• _YOUR TASK_
Repeat verbatim, and only, the lines of the data below, beginning at the line that contains "Lemma trimEnd_idempotent (s" and stopping after the line that contains "unfold Js.trim. split.".

• _DATASET_
# # # # #
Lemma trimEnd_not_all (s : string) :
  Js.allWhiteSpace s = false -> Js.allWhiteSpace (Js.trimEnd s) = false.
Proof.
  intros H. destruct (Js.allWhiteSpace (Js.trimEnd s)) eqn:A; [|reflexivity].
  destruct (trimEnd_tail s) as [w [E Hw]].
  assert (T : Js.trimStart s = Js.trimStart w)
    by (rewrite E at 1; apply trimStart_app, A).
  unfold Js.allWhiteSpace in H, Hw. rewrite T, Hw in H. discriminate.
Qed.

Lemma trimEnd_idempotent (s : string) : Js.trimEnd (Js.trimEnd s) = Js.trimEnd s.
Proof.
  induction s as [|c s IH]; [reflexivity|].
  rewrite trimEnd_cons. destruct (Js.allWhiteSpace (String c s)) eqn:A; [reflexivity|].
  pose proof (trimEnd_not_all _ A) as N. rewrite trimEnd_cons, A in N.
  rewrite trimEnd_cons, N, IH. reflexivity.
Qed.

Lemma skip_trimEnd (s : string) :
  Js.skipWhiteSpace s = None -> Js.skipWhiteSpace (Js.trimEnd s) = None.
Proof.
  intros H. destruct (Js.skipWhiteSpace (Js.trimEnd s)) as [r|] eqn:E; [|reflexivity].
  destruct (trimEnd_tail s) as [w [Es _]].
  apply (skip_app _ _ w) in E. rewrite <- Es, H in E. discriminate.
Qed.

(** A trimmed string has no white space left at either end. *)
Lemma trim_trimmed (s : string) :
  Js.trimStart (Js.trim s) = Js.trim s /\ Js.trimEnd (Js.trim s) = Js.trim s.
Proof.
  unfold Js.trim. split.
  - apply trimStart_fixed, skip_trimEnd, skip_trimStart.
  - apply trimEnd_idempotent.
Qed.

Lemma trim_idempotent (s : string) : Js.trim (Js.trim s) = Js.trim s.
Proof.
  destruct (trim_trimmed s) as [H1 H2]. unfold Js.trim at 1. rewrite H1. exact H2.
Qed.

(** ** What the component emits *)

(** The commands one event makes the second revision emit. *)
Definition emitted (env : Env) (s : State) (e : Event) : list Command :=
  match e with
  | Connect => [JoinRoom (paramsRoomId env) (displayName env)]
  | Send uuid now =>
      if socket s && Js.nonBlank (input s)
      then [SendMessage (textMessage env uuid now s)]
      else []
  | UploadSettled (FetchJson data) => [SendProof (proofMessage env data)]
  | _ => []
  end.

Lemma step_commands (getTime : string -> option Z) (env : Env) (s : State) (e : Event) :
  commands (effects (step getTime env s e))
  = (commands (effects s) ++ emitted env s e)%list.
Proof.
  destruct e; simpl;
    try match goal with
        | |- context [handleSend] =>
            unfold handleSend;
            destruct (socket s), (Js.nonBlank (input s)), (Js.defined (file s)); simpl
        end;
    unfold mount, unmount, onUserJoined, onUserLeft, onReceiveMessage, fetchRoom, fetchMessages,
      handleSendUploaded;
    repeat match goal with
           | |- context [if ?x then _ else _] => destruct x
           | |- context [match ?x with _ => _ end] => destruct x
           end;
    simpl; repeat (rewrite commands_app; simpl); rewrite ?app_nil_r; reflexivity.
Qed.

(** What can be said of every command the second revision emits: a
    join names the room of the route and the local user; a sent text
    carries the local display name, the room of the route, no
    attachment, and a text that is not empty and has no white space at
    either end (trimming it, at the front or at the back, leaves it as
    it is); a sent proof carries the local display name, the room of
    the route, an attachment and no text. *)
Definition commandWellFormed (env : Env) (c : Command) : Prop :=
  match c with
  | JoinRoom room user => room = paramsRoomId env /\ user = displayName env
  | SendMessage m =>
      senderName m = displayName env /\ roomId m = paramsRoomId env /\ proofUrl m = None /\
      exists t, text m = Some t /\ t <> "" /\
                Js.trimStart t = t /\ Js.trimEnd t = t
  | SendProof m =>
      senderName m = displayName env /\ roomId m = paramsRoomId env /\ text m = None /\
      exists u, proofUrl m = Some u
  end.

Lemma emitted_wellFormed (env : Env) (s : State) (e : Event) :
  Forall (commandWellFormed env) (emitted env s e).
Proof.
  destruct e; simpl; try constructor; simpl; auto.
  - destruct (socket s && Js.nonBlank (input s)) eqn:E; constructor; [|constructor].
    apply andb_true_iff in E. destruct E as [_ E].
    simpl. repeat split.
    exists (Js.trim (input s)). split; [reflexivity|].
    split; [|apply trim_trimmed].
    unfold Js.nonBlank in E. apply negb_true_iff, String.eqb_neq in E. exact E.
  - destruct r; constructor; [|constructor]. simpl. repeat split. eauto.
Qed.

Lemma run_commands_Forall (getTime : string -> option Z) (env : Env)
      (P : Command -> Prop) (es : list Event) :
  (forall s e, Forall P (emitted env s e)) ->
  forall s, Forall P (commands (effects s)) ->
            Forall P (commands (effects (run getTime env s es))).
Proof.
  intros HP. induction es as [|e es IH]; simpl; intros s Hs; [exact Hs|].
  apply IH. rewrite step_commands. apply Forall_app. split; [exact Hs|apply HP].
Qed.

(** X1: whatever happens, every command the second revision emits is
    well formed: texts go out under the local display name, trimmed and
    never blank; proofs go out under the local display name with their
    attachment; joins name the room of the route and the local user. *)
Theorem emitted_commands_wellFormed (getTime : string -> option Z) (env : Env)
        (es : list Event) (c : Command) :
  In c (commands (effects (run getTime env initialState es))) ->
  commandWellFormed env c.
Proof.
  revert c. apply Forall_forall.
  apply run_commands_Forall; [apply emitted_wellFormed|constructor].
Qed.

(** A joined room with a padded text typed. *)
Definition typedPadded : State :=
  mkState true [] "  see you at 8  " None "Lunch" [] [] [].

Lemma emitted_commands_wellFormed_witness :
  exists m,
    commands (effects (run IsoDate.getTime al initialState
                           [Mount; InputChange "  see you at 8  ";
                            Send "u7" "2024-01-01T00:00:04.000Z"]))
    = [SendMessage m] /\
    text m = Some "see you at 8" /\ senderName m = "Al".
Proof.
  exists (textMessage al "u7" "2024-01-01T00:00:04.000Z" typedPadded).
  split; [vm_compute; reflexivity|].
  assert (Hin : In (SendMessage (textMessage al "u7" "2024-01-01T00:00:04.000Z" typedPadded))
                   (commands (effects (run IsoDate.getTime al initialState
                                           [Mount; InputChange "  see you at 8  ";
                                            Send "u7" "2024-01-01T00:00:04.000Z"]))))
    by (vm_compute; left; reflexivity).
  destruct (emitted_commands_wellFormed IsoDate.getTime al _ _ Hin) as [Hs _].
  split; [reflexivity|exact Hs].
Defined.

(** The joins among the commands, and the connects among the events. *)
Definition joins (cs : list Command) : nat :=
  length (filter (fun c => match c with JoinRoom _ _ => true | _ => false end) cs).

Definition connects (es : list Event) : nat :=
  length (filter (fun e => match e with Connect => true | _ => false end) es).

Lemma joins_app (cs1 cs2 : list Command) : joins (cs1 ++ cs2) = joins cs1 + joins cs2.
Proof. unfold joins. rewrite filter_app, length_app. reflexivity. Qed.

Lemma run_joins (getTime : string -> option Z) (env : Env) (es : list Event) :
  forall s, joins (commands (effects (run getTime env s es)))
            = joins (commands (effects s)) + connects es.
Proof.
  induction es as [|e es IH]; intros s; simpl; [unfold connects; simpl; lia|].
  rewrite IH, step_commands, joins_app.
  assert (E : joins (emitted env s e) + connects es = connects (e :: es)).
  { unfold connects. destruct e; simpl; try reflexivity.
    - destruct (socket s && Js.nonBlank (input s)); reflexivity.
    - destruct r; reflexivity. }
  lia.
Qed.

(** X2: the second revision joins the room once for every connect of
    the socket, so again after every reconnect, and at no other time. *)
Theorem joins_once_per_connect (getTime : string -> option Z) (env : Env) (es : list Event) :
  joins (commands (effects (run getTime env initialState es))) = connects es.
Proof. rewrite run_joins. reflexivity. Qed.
# # # # #
• _FINAL ANSWER_
Lemma trimEnd_idempotent (s : string) : Js.trimEnd (Js.trimEnd s) = Js.trimEnd s.
Proof.
  induction s as [|c s IH]; [reflexivity|].
  rewrite trimEnd_cons. destruct (Js.allWhiteSpace (String c s)) eqn:A; [reflexivity|].
  pose proof (trimEnd_not_all _ A) as N. rewrite trimEnd_cons, A in N.
  rewrite trimEnd_cons, N, IH. reflexivity.
Qed.

Lemma skip_trimEnd (s : string) :
  Js.skipWhiteSpace s = None -> Js.skipWhiteSpace (Js.trimEnd s) = None.
Proof.
  intros H. destruct (Js.skipWhiteSpace (Js.trimEnd s)) as [r|] eqn:E; [|reflexivity].
  destruct (trimEnd_tail s) as [w [Es _]].
  apply (skip_app _ _ w) in E. rewrite <- Es, H in E. discriminate.
Qed.

(** A trimmed string has no white space left at either end. *)
Lemma trim_trimmed (s : string) :
  Js.trimStart (Js.trim s) = Js.trim s /\ Js.trimEnd (Js.trim s) = Js.trim s.
Proof.
  unfold Js.trim. split.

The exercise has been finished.